While women are more optimistic, the survey found
they are less confident in their knowledge.
Women
are less likely than men to expect a significant decrease in household income
or asset value as a result of tax code changes (16% vs. 31%), and were less
likely than men to have met with a financial adviser to talk about how new taxes
may impact their portfolio, with just one in 20 having done so at the time of
the survey (5% women vs. 13% men).
Additionally,
half of female survey respondents (52%) say they are somewhat or very concerned
that changes to the tax code will negatively impact their portfolio compared to
seven in 10 male respondents (69%) who feel the same way. Women express less confidence than male respondents
that they completely understand the tax advantages of annuities (17% vs. 27%),
life insurance (23% vs. 34%) or 401(k) plans (38% vs. 52%).
“Time will tell
if the comparative optimism of female survey respondents is warranted,”
Henderson said. “In the meantime, it’s critical for female investors and their advisers
to discuss new taxes. For most married couples, the wife is more likely to
outlive her income, so it is important for both spouses to be active in
managing the portfolio. The lack of knowledge professed by women respondents
may be attributed to what appears to be an underutilization of the financial adviser
relationship; however our survey data suggests that women may be more receptive
than men to learning more about tax-advantaged products.”
(Cont’d…)
Middle-Aged
Respondents More Receptive
Middle-aged
survey respondents (ages 35-54) are less likely than those older to say they
completely or somewhat understand the tax advantages of annuities (56% vs. 73%),
but are twice as likely to consider purchasing another tax-deferred product (31%
vs. 14%). This group of respondents is more likely than those who are 55 or
older to want more education on annuities (51% vs. 37%), life insurance (23%
vs. 14%) or 401(k) plans (30% vs. 17%). Middle-aged respondents are less
resistant to making portfolio adjustments, with only about one third (31%)

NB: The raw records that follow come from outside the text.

Lemma same_float_key a b : same_float a b = true <-> float_key a = float_key b.
Proof.
  unfold same_float. rewrite orb_true_iff, andb_true_iff, !isna_key, FloatAxioms.eqb_spec, SFeqb_key.
  unfold float_key. rewrite !sf_key_None. split.
  - intros [[E _]|[Ea Eb]]; [exact E|]. now rewrite Ea, Eb.
  - intros E. destruct (Prim2SF a) eqn:Ea;
      try (left; split; [exact E|discriminate]).
    right. split; [reflexivity|]. apply sf_key_None. now rewrite <- E.
Qed.

Lemma same_text_eq a b : same_text a b = true <-> a = b.
Proof.
  destruct a as [s|], b as [t|]; simpl; try (split; [discriminate|intros [=]]);
    [|tauto]. rewrite String.eqb_eq. split; congruence.
Qed.

Lemma same_ident_eq a b : same_ident a b = true <-> a = b.
Proof.
  destruct a, b; simpl; try (split; [discriminate|intros [=]]); try tauto.
  - rewrite Z.eqb_eq. split; congruence.
  - rewrite String.eqb_eq. split; congruence.
Qed.

Lemma same_timestamp_eq a b : same_timestamp a b = true <-> a = b.
Proof.
  destruct a, b. unfold same_timestamp. simpl.
  rewrite !andb_true_iff, !Z.eqb_eq. split; [intros [[[-> ->] ->] ->]; reflexivity|].
  intros [= -> -> -> ->]. tauto.
Qed.

Lemma same_date_eq a b : same_date a b = true <-> a = b.
Proof.
  destruct a as [s|], b as [t|]; simpl; try (split; [discriminate|intros [=]]);
    [|tauto]. rewrite same_timestamp_eq. split; congruence.
Qed.

(** Two rows are the same exactly when their keys are equal. *)
Lemma same_row_key a b : same_row a b = true <-> row_key a = row_key b.
Proof.
  unfold same_row, row_key.
  rewrite !andb_true_iff, !same_ident_eq, !same_text_eq, !same_float_key,
    same_date_eq, Bool.eqb_true_iff.
  split; [intros [[[[[[[-> ->] ->] ->] ->] ->] ->] ->]; reflexivity|].
  intros [= -> -> -> -> -> -> -> ->]. tauto.
Qed.

Lemma same_row_refl a : same_row a a = true.
Proof. now apply same_row_key. Qed.

Lemma same_row_sym a b : same_row a b = same_row b a.
Proof.
  destruct (same_row a b) eqn:E1, (same_row b a) eqn:E2; try reflexivity.
  - apply same_row_key in E1. symmetry in E1. apply same_row_key in E1. congruence.
  - apply same_row_key in E2. symmetry in E2. apply same_row_key in E2. congruence.
Qed.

saying they won’t make any portfolio adjustments as a result of new taxes
compared to nearly half (45%) of respondents 55 or older.
“Middle-aged
respondents want to enhance their understanding of tax deferred products and
seem to be more open to making changes to their portfolio,” Henderson said.
Despite a less
receptive mindset, 84% of those older than 55 say they are comfortable talking
to their financial adviser about taxes, which suggests they are at least open
to having a conversation, the survey found.
(Cont’d…)
The Upper-Middle
Income Is Open to Adjustments
Respondents with
$150,000 to $249,000 in income appear more optimistic and receptive to making
portfolio adjustments. More than half (52%) believe changes can be made to
prepare their portfolio for tax code changes, compared to just 36% of all
survey respondents. Half (50%) of respondents with $150,000 to $249,000 in
income want more education on annuities, compared with 41% of the total survey
population.
“According
to our survey data, men and women ages 35 to 64 with income of $150,000 to $249,000
may represent the ripest sales opportunities for advisers,” Henderson said. “However,
it’s important to keep in mind that most mass affluent investors will be
impacted by the changing tax landscape. Unfortunately,
six in 10 (60%) survey respondents say they either won’t or are unsure
if they will meet with a financial adviser to discuss taxes, so it’s up to advisers to provide proactive counsel to help
all their clients understand potential opportunities—even
if certain clients may not currently acknowledge a need to have this
conversation.”
The study was conducted online by Harris Interactive between
September 28 and October 5. The respondents were 751 adults ages 18 and older,
with $250,000 or more in annual household income or investable assets. The data
was collected before the election, and respondents were asked to answer
questions assuming both potential outcomes. The data given here is from
responses in which respondents assumed the Obama would be re-elected.